Arctic Council to work more closely with business

Arctic Council to work more closely with business
Minister Leona Aglukkaq (front, third from left) meets with indigenous representatives at the Arctic Frontiers Conference in Tromsø, Norway on Jan. 20, including President of the Sami Parliament, Egil Olli (front centre).Photo: DFAIT.

Economic development in the North will be the number one priority of the Arctic Council when Canada takes over the rotating chair’s position from Sweden in May, according to the minister in charge of the council.

Health Minister Leona Aglukkaq, who was made chair of the Arctic Council last August, said her two-year term at the helm will be focused on responsible resource development in the Arctic.

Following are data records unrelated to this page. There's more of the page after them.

(* ===== verification/LogDisk.v ===== *)
(** * What the log does to the disk

    The turns of the loops of log.c, run on a cache no one else is using: each
    opens two blocks, copies one over the other, writes it to disk, and closes
    both. *)

From S2P Require Import Prelude Monad Riscv Block Sleeplock Bio BioLru BioInv Log.

(** No buffer is held, and none is referenced except by a pin of the log. *)
Record idle (s : bcache) : Prop := {
  id_ok : ∃ order, bc_ok s order;
  id_lock : ∀ i, 0 <= i < NBUF → sl_locked (lock (getb s i)) = false;
  id_ref : ∀ i, 0 <= i < NBUF → refcnt (getb s i) <= 1 }.

(** [k] buffers are unused. *)
Definition spare (s : bcache) (k : nat) : Prop :=
  ∃ l, NoDup l ∧ length l = k ∧ ∀ i, i ∈ l → 0 <= i < NBUF ∧ refcnt (getb s i) = 0.

(** The log holds a reference to the cached copy of [b]. *)
Definition pinned (s : bcache) (b : Z) : Prop :=
  ∃ i, caches s i b ∧ valid (getb s i) = true ∧ refcnt (getb s i) = 1.

Definition refs (s : bcache) (i : Z) : Z := refcnt (getb s i).

(** An idle state with the given references, in which the blocks of [P] are
    pinned. *)
Record idle_at (R : Z → Z) (P : Z → Prop) (s : bcache) : Prop := {
  at_idle : idle s;
  at_ref : ∀ i, 0 <= i < NBUF → refcnt (getb s i) = R i;
  at_pin : ∀ b, P b → pinned s b }.

(** From one idle state to the next: references and pinned blocks stay. *)
Definition stepped (s s' : bcache) : Prop := idle_at (refs s) (pinned s) s'.

Lemma stepped_trans s1 s2 s3 : stepped s1 s2 → stepped s2 s3 → stepped s1 s3.
Proof.
  intros [I1 R1 P1] [I2 R2 P2]. constructor; [done | |].
  - intros i Hi. unfold refs in *. by rewrite R2, R1.
  - intros b Hb. by apply P2, P1.
Qed.

Lemma stepped_refl s : idle s → stepped s s.
Proof. intros H. by constructor. Qed.

Lemma spare_stepped s s' k : stepped s s' → spare s k → spare s' k.
Proof.
  intros H (l & Hnd & Hl & Hs). exists l. split; [done |]. split; [done |].
  intros i Hi. destruct (Hs i Hi) as [Hr H0]. by rewrite (at_ref _ _ _ H).
Qed.

Section turns.
Context (mypid : Z).
Notation holds := (holds mypid).
Notation opens := (opens mypid).

Lemma lift_bc {A} (m : K bcache A) l s x a s' x' :
  m s x = Ok a s' x' → lift bcL m (LState l s) x = Ok a (LState l s') x'.
Proof. intros H. by apply (lift_ok bcL). Qed.

(** ** Opening two blocks *)

(** What holds between two [bread]s and the two [brelse]s, [R] and [P] being the
    references and pins without these two. *)
Record two_open (R : Z → Z) (P : Z → Prop) (s : bcache) (i a j b : Z) : Prop := {
  to_ok : ∃ order, bc_ok s order;
  to_i : holds s i a;
  to_j : holds s j b;
  to_ne : i ≠ j;
  to_lock : ∀ k, 0 <= k < NBUF → k ≠ i → k ≠ j → sl_locked (lock (getb s k)) = false;
  to_ref : ∀ k, 0 <= k < NBUF →
     refcnt (getb s k) = R k + (if decide (k = i ∨ k = j) then 1 else 0);
  to_range : ∀ k, 0 <= k < NBUF → R k <= 1;
  to_pin : ∀ c, P c → ∃ k, caches s k c ∧ valid (getb s k) = true ∧ R k = 1 }.

Lemma two_open_sym R P s i a j b : two_open R P s i a j b → two_open R P s j b i a.
Proof.
  intros [O1 O2 O3 O4 O5 O6 O7 O8]. constructor; try done.
  - intros k Hk H1 H2. by apply O5.
  - intros k Hk. rewrite O6 by done. do 2 case_decide; naive_solver.
Qed.

Lemma idle_can_open s b : idle s → (pinned s b ∨ spare s 1) → can_open s b.
Proof.
  intros [_ Hl Hr] H. split.
  - intros i (Hi & _). split; [by apply Hl |]. pose proof (Hr i Hi). lia.
  - destruct H as [(i & Hc & _) | (l & _ & Hlen & Hs)]; [left; by exists i | right].
    destruct l as [| i l]; [done |]. exists i. apply Hs. left.
Qed.
(* ===== verification/Pipe.v ===== *)
(** * Pipes (kernel/pipe.c)

    One pipe, with the user memory of the process that reads or writes it.
    [pipealloc] is with the file table, in File.v. *)

From S2P Require Import Prelude Monad Riscv Mem Kalloc Vm VmMap VmCopy.

Definition PIPESIZE : Z := 512.

Record pipe := Pipe {
  pdata : list Z;
  nread : Z;
  nwrite : Z;
  readopen : bool;
  writeopen : bool }.

(** The pipe, physical memory, and [myproc()->killed]. *)
Record pstate := PState {
  pp : pipe;
  pm : pmem;
  pkilled : bool }.

Definition pmL : lens pstate pmem := Lens pm (λ m s, PState (pp s) m (pkilled s)).

Definition updp (f : pipe → pipe) : K pstate unit :=
  modify (λ s, PState (f (pp s)) (pm s) (pkilled s)).

(** [pi->data[pi->nwrite++ % PIPESIZE] = ch] *)
Definition push (ch : Z) (p : pipe) : pipe :=
  Pipe (zset (pdata p) (nwrite p mod PIPESIZE) ch) (nread p) (u32 (nwrite p + 1)) (readopen p) (writeopen p).

(** [pi->data[pi->nread % PIPESIZE]] and [pi->nread++] *)
Definition front (p : pipe) : Z := default 0 (zget (pdata p) (nread p mod PIPESIZE)).

Definition pop (p : pipe) : pipe :=
  Pipe (pdata p) (u32 (nread p + 1)) (nwrite p) (readopen p) (writeopen p).

(** A new pipe in the page [pi]. *)
Definition pipe0 : pipe := Pipe (replicate (Z.to_nat PIPESIZE) 0) 0 0 true true.

Section pipe.
Context (kend : Z) (pi : Z) (pagetable : Z).

Definition pipeclose (writable : bool) : K pstate unit :=
  acquire (L_pipe pi) ;;
  (if writable then
     updp (λ p, Pipe (pdata p) (nread p) (nwrite p) (readopen p) false) ;;
     wakeup (C_nread pi)
   else
     updp (λ p, Pipe (pdata p) (nread p) (nwrite p) false (writeopen p)) ;;
     wakeup (C_nwrite pi)) ;;
  p <- gets pp ;;
  if negb (readopen p) && negb (writeopen p) then
    release (L_pipe pi) ;;
    lift pmL (kfree kend pi)
  else release (L_pipe pi).

(** The loop of [pipewrite]: [None] when it has returned -1. *)
Fixpoint pipewrite_loop (fuel : nat) (addr n i : Z) : K pstate (option Z) :=
  match fuel with
  | O => λ _ _, NoFuel
  | S f =>
      if i <? n then
        p <- gets pp ;;
        killed <- gets pkilled ;;
        if negb (readopen p) || killed then
          release (L_pipe pi) ;;
          ret None
        else if nwrite p =? u32 (nread p + PIPESIZE) then
          wakeup (C_nread pi) ;;
          sleep (C_nwrite pi) (L_pipe pi) ;;
          pipewrite_loop f addr n i
        else
          r <- lift pmL (copyin pagetable (u64 (addr + i)) 1) ;;
          if r.1 =? -1 then ret (Some i)
          else
            updp (push (default 0 (head r.2))) ;;
            pipewrite_loop f addr n (i + 1)
      else ret (Some i)
  end.

Definition pipewrite (addr n : Z) : K pstate Z :=
  acquire (L_pipe pi) ;;
  r <- (λ s x, pipewrite_loop (S (Z.to_nat n + naps x)) addr n 0 s x) ;;
  match r with
  | None => ret (-1)
  | Some i =>
      wakeup (C_nread pi) ;;
      release (L_pipe pi) ;;
      ret i
  end.

(** The first loop of [piperead]: [false] when it has returned -1. *)
Fixpoint piperead_wait (fuel : nat) : K pstate bool :=
  match fuel with
  | O => λ _ _, NoFuel
  | S f =>
      p <- gets pp ;;
      if (nread p =? nwrite p) && writeopen p then
        killed <- gets pkilled ;;
        if (killed : bool) then
          release (L_pipe pi) ;;
          ret false
        else
          sleep (C_nread pi) (L_pipe pi) ;;
          piperead_wait f
      else ret true
  end.

(** The second loop, from [i] on with [k] turns left. *)
Fixpoint piperead_copy (k : nat) (addr i : Z) : K pstate Z :=
  match k with
  | O => ret i
  | S k' =>
      p <- gets pp ;;
      if nread p =? nwrite p then ret i
      else
        updp pop ;;
        r <- lift pmL (copyout pagetable (u64 (addr + i)) [front p]) ;;
        if r =? -1 then ret i else piperead_copy k' addr (i + 1)
  end.

Definition piperead (addr n : Z) : K pstate Z :=
  acquire (L_pipe pi) ;;
  ok <- (λ s x, piperead_wait (S (naps x)) s x) ;;
  if (ok : bool) then
    i <- piperead_copy (Z.to_nat n) addr 0 ;;
    wakeup (C_nwrite pi) ;;
    release (L_pipe pi) ;;
    ret i
  else ret (-1).

(** ** The pipe as a queue of bytes *)

Definition qlen (p : pipe) : nat := Z.to_nat (u32 (nwrite p - nread p)).

Definition content (p : pipe) : list Z :=
  map (λ k, default 0 (zget (pdata p) ((nread p + Z.of_nat k) mod PIPESIZE))) (seq 0 (qlen p)).

Record pipe_ok (p : pipe) : Prop := {
  po_len : length (pdata p) = Z.to_nat PIPESIZE;
  po_nread : 0 <= nread p < 2 ^ 32;
  po_nwrite : 0 <= nwrite p < 2 ^ 32;
  po_fill : u32 (nwrite p - nread p) <= PIPESIZE }.

Lemma length_content p : length (content p) = qlen p.
Proof. unfold content. by rewrite length_map, length_seq. Qed.

Lemma pipe_full p : pipe_ok p → (nwrite p =? u32 (nread p + PIPESIZE)) = (qlen p =? Z.to_nat PIPESIZE)%nat.
Proof.
  intros [H1 H2 H3 H4]. unfold qlen, u32, PIPESIZE in *.
  destruct (Z.eqb_spec (nwrite p) ((nread p + 512) mod 2 ^ 32)), (Nat.eqb_spec (Z.to_nat ((nwrite p - nread p) mod 2 ^ 32)) (Z.to_nat 512));
    try done; exfalso; dlia.
Qed.

Lemma pipe_empty p : pipe_ok p → (nread p =? nwrite p) = (qlen p =? 0)%nat.
Proof.
  intros [H1 H2 H3 H4]. unfold qlen, u32, PIPESIZE in *.
  destruct (Z.eqb_spec (nread p) (nwrite p)), (Nat.eqb_spec (Z.to_nat ((nwrite p - nread p) mod 2 ^ 32)) 0);
    try done; exfalso; dlia.
Qed.

(** The counters wrap at 2^32, a multiple of the size of the ring. *)
Lemma wrap_mod k : u32 k mod PIPESIZE = k mod PIPESIZE.
Proof. unfold u32, PIPESIZE. dlia. Qed.

Lemma push_ok p ch :
  pipe_ok p → (qlen p < Z.to_nat PIPESIZE)%nat →
  pipe_ok (push ch p) ∧ content (push ch p) = content p ++ [ch].
Proof.
  intros Hok Hroom. pose proof Hok as [H1 H2 H3 H4].
  assert (qlen (push ch p) = S (qlen p)) as Hq.
  { unfold qlen, push, u32, PIPESIZE in *. cbn [nwrite nread]. dlia. }
  split.
  - constructor; cbn [push pdata nread nwrite].
    + by rewrite length_zset.
    + done.
    + apply u32_range.
    + unfold qlen, u32, PIPESIZE in *. dlia.
  - unfold content. rewrite Hq, seq_S, map_app. simpl. f_equal.
    + apply map_ext_in. intros k Hk. apply in_seq in Hk. f_equal. cbn [push pdata nread].
      apply zget_zset_ne. unfold qlen, u32, PIPESIZE in *. dlia.
    + f_equal. cbn [push pdata nread].
      replace ((nread p + Z.of_nat (qlen p)) mod PIPESIZE) with (nwrite p mod PIPESIZE)
        by (unfold qlen, u32, PIPESIZE in *; dlia).
      rewrite zget_zset_eq; [done |]. rewrite H1. unfold PIPESIZE. dlia.
Qed.

Lemma pop_ok p :
  pipe_ok p → (0 < qlen p)%nat → pipe_ok (pop p) ∧ content p = front p :: content (pop p).
Proof.
  intros Hok Hne. pose proof Hok as [H1 H2 H3 H4].
  assert (qlen p = S (qlen (pop p))) as Hq.
  { unfold qlen, pop, u32, PIPESIZE in *. cbn [nwrite nread]. dlia. }
  split.
  - constructor; cbn [pop pdata nread nwrite]; try done.
    + apply u32_range.
    + unfold qlen, u32, PIPESIZE in *. dlia.
  - unfold content. rewrite Hq. cbn [seq map]. f_equal.
    + unfold front. by rewrite Z.add_0_r.
    + rewrite <- seq_shift, map_map. apply map_ext. intros k. cbn [pop pdata nread]. do 2 f_equal.
      unfold u32, PIPESIZE. dlia.
Qed.

(** ** Copying single bytes *)

Section fifo.
Context (Hkend : 0 < kend).

Lemma copyin_one va b m x :
  user_ok kend (ram m) pagetable → 0 <= va < 2 ^ 64 → ubyte (ram m) pagetable va = Some b →
  copyin pagetable va 1 m x = Ok (0, [b]) m x.
Proof.
  intros Hu Hva Hb. unfold copyin.
  destruct (copyin_loop_ok kend Hkend 1 pagetable va 1 m x Hu Hva) as (r & bs & E & Hrd & Hr); [done |].
  rewrite E. destruct Hr as [[-> Hl] | (_ & Hl & Hn)].
  - destruct bs as [| c [| ]]; [done | | done]. specialize (Hrd 0%nat c eq_refl).
    rewrite Z.add_0_r in Hrd. congruence.
  - destruct bs; [| simpl in Hl; lia]. simpl in Hn. rewrite Z.add_0_r in Hn.
    unfold ubyte in Hb. by rewrite Hn in Hb.
Qed.

Lemma copyout_one va b m x :
  user_ok kend (ram m) pagetable → 0 <= va < 2 ^ 64 → is_Some (upage (ram m) pagetable va) →
  ∃ m', copyout pagetable va [b] m x = Ok 0 m' x ∧ wrote kend pagetable va [b] (ram m) (ram m') ∧
        freelist m' = freelist m.
Proof.
  intros Hu Hva [pa Hpa]. unfold copyout.
  destruct (copyout_loop_ok kend Hkend 1 pagetable va [b] m x Hu Hva) as (r & m' & k & E & Hfl & Hw & Hr); [done |].
  exists m'. cbn [length]. rewrite E. destruct Hr as [[-> Hk] | (_ & Hk & Hn)].
  - simpl in Hk. by rewrite take_ge in Hw by (simpl; lia).
  - simpl in Hk. replace k with 0%nat in Hn by lia. rewrite Z.add_0_r in Hn. congruence.
Qed.

(** ** pipewrite *)

(** The user's bytes from [va] on. *)
Definition ubytes (m : pmem) (va : Z) (bs : list Z) : Prop :=
  0 <= va ∧ va + Z.of_nat (length bs) < 2 ^ 64 ∧ ureads (ram m) pagetable va bs.

Lemma ubytes_cons m va b bs :
  ubytes m va (b :: bs) → ubyte (ram m) pagetable va = Some b ∧ ubytes m (va + 1) bs.
Proof.
  intros (H1 & H2 & H3). cbn [length] in H2. split.
  - specialize (H3 0%nat b eq_refl). by rewrite Z.add_0_r in H3.
  - split; [lia |]. split; [lia |]. intros i c Hc. rewrite <- (H3 (S i) c Hc). f_equal. lia.
Qed.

“The development of natural resources is important to the economic future of the Arctic and to the long-term prosperity of its people,” Aglukkaq told attendees of the Arctic Frontiers conference in Tromsø, Norway on Jan. 21.

“The potential for wealth and job creation through resource development in the Arctic is great. Canada is determined to see Northern communities benefit from the economic boom that is unfolding in the region.”

Aglukkaq said Canada will continue enhancing the relationship between the business sector and the Arctic Council.

“Businesses in the Arctic have the experience including lessons learned and best practices, in many areas important to the circumpolar region,” she said. “Canada will work with its Arctic Council partners to find more opportunities for business to engage with the council, in order to share best practices and lessons learned in the circumpolar region.”

Canada’s second priority as chair will be safe shipping and oil spill prevention in the Arctic, Aglukkaq announced.

“An oil spill from one of the many ships that will soon be crossing the Arctic waterways as the shipping season extends could have serious consequences for the environment and the livelihoods of Northern people,” she said.
Lastly, she said, Canada will also be focused on sustainable community development.

“My family, friends and all Northerners are facing new challenges as a result of the impacts of climate change,” she said. “It is critical that the council help people adapt to these changes, including by sharing best practices.”

She said Canada will continue scientific work in the Arctic, but do more to put science into practice.

“Now we must make sure that we are applying the findings of that research in a practical way that will help improve the well-being and prosperity of the people living in the Arctic,” she said.

Official Northern Development Opposition critic Dennis Bevington said the priorities announced by Aglukkaq are forcing the Arctic Council backwards.

“The Arctic Council is for working on international issues, not national ones, and economic development is a national issue,” he told The Journal. “Canada, in its two-year time there, by doing this show and tell exercise to promote economic development, will put the agenda back from international cooperation. I find it to be the wrong approach.”

Bevington said Canada should continue with Sweden’s work over the last two years on the global issues of climate change, ecosystems management and fisheries.

The Arctic Frontiers conference came at the end of Aglukkaq’s Nordic Arctic Council tour, which began in Stockholm, Sweden in December and saw her visit the capitals of Iceland, Denmark, Finland and Norway in January.